WASHINGTON, Aug. 5 (UPI) -- Microsoft Corp. must begin offering new licenses Tuesday under the more liberal terms of its proposed settlement with the Justice Department, the department said in an advisory Monday.
For its part, the software giant said it is trying to comply with the settlement even though it has not yet been approved by a federal judge.
Microsoft agreed to a proposed consent decree in February to settle a massive Justice Department antitrust suit. Nine of 18 states joined the department in the settlement, but nine others are still suing the company.
At the core of the department's suit was an allegation that Microsoft was acting as a corporate bully -- using access to its ubiquitous Windows operating system to force computer manufacturers, vendors and operators to use other Microsoft applications, such as Internet Explorer.
The vast majority of new computers are sold with Windows already installed.

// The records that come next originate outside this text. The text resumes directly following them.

Definition openMarkedImport (a : assembler) (index : Z) : result asm_err assembler :=
  let fresh :=
    push_frame (append_crossing a CrossingImport [] index [] [] false true) (importLabel index) in
  match stack a with
  | top :: _ =>
      let! c := crossing_at a (idx top) in
      if bool_decide (CKind c = CrossingImport) && (Index c =? index) && negb (markerBracketed c)
      then Ok (update_crossing a (idx top) set_bracketed)
      else Ok fresh
  | [] => Ok fresh
  end.

Definition closeMarkedImport (a : assembler) (index : Z) : result asm_err assembler :=
  match stack a with
  | top :: _ =>
      let! c := crossing_at a (idx top) in
      if bool_decide (CKind c = CrossingImport) && (Index c =? index) && markerBracketed c
      then Ok (pop_frame a)
      else Err (ErrMarkerNesting index)
  | [] => Err (ErrMarkerNesting index)
  end.

Section push.
Variable ParseFloat : gostring -> option Z.

Definition pushEvent (a : assembler) (ev : option json) : result asm_err assembler :=
  let! a := closeRun a in
  match ev with
  | None => Ok a
  | Some v =>
      let! hs := map_err ErrHostState (parseHostStateMarker v) in
      match hs with
      | Some m =>
          let! folded := map_err ErrHostState (foldHostStateMarker ParseFloat (hostState a) m) in
          Ok (with_hostState a (Some folded))
      | None =>
          match parseRealmMarker v with
          | None => Ok a
          | Some m =>
              if bool_decide (mkind m <> CrossingImport) then Ok a else
              let a := with_sawImportMarker a true in
              if enter m then openMarkedImport a (mindex m) else closeMarkedImport a (mindex m)
          end
      end
  end.

Definition pushValue (a : assembler) (r : valueRecord) : result asm_err assembler :=
  match varNames a !! Z.to_nat (VariableID r) with
  | None => Err (ErrVariableID (VariableID r) (len (varNames a)))
  | Some name =>
      match parseBindingName name with
      | None => closeRun a
      | Some (label, role, slot) =>
          match (match RValue r with Some v => Unmarshal_onDiskValue v | None => None end) with
          | None => Err (ErrValueRecord name)
          | Some odv =>
              let! a :=
                match pending a with
                | Some run =>
                    if negb (bool_decide (rlabel run = label)) || negb (bool_decide (rrole run = role))
                       || ((slot =? 0) && (0 <? len (rvalues run)))
                    then closeRun a else Ok a
                | None => Ok a
                end in
              let run := default {| rlabel := label; rrole := role; rvalues := [] |} (pending a) in
              reject negb (slot =? len (rvalues run))
                as ErrSlotOrder name slot (len (rvalues run)) ;;
              Ok (with_pending a (Some {| rlabel := rlabel run; rrole := rrole run;
                                          rvalues := rvalues run ++ [raw odv] |}))
          end
      end
  end.

Definition pushCall (a : assembler) (c : callRecord) : result asm_err assembler :=
  let! a := closeRun a in
  match functions a !! Z.to_nat (FunctionID c) with
  | None => Err (ErrFunctionID (FunctionID c) (len (functions a)))
  | Some f =>
      Ok (push_frame (append_crossing a CrossingExport (FName f) 0 [] [] false false) (FName f))
  end.

Definition pushReturn (a : assembler) : result asm_err assembler :=
  let! a := closeRun a in
  let! a := closeDanglingImports a [] false in
  match stack a with
  | [] => Err ErrReturnNoFrame
  | top :: _ =>
      let! c := crossing_at a (idx top) in
      reject bool_decide (CKind c <> CrossingExport) as ErrReturnImport (Seq c) ;;
      Ok (pop_frame a)
  end.

Definition push (a : assembler) (ev : traceEvent) : result asm_err assembler :=
  let! a :=
    match EvFunction ev with
    | Some f => let! a := closeRun a in Ok (with_functions a (functions a ++ [f]))
    | None =>
    match EvVariableName ev with
    | Some n => Ok (with_varNames a (varNames a ++ [n]))
    | None =>
    match EvValue ev with
    | Some v => pushValue a v
    | None =>
    match EvCall ev with
    | Some c => pushCall a c
    | None =>
    match EvEvent ev with
    | Some e => pushEvent a e
    | None =>
    match EvReturn ev with
    | Some _ => pushReturn a
    | None =>
        match EvPath ev, EvStep ev with
        | None, None => Ok a
        | _, _ => closeRun a
        end
    end end end end end end in
  Ok (noteGroupBoundary a).

Definition finish (a : assembler) : result asm_err assembler :=
  let! a := closeRun a in
  let! a := closeDanglingImports a [] true in
  match stack a with
  | [] => Ok (noteGroupBoundary a)
  | stk => Err (ErrUnbalanced ((fun f => Z.of_nat (idx f)) <$> rev stk))
  end.

Definition groups (a : assembler) : nat := length (groupEnds a).
Definition group (a : assembler) (i : nat) : list Crossing :=
  let start := match i with O => O | S j => default O (groupEnds a !! j) end in
  sub (crossings a) start (default O (groupEnds a !! i) - start).
Definition openCrossings (a : assembler) : nat := length (stack a).

Definition reconstructCrossings (events : list traceEvent)
    : result asm_err (list Crossing * bool * option HostState) :=
  let! a := foldm push newAssembler events in
  let! a := finish a in
  Ok (crossings a, sawImportMarker a, hostState a).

Among other things, the department wants to force Microsoft to allow non-Microsoft applications to be used in concert with Windows.
U.S. Judge Colleen Kollar-Kotelly held hearings on the proposed agreement earlier this summer, and she is expected to rule shortly on whether the settlement is adequate or whether harsher terms should be imposed on Microsoft.
However, just because the judge has not yet approved the settlement does not mean Microsoft is not required to abide by it.
"Because Microsoft agreed to be bound by certain provisions of the proposed decree pending the approval of the court, it must begin offering the (new) licenses on Aug. 6, 2002," the department advisory said.
In a statement, the Justice Department said it was issuing Monday's advisory "as part of its monitoring of Microsoft's implementation of the proposed consent decree agreed to by Microsoft, the United States and the nine settling states on Feb. 27, 2002. The goal is to ensure that the public is apprised of important developments in compliance and thereby to facilitate appropriate input to the department from the computer industry."
In other words, the department wants Microsoft's customers to report whether the company is abiding by the proposed consent decree.
Even with its proposed compliance, Microsoft is not out of the woods yet.
The Justice Department said it had "not pre-cleared the (new) licenses and is undertaking a careful and thorough review to determine whether they are compliant with the terms of the proposed consent decree."
According to the advisory, the department "is strongly committed to ensuring that the licenses provide a mechanism for reasonable and non-discriminatory access to the relevant technology in a manner consistent with the terms of the proposed final judgment."
The department said it would continue to issue compliance advisories as the situation warrants.
For its part, Microsoft said it "has been engaged in extensive efforts to meet the milestones established under the consent decree, many of which will be reached in the coming weeks."
Microsoft said the achieved milestones include "new uniform licensing terms that are effective for the top 20 computer manufacturers ... that license Windows desktop operating systems, and which Microsoft has also provided to all royalty (manufacturers) licensing Windows desktop operating systems."
The company said it is issuing licenses for its software on a new one-year cycle, and manufacturers will give it feedback on compliance at the end of each cycle.
Another milestone, again according to Microsoft, is the "release to manufacturing of Windows XP Service Pack 1 and Windows 2000 Professional Service Pack 3, both of which will include new mechanisms that computer manufacturers and consumers can use to add and remove access to certain Windows features and easily set defaults for competing software."
Another milestone is the publication of new technical information, Microsoft said, including about "300 Windows Application Programming Interfaces ('APIs') that developers can use to write applications for Windows, available for no additional charge."
Microsoft said it is making available "approximately 113 proprietary protocols that server vendors can license and use as a new way of achieving interoperability with Windows desktops."
The company said it has "has adhered to several core principles, including erring on the side of reasonableness, listening to feedback and acting on it, and reinforcing compliance as a corporate commitment across the company."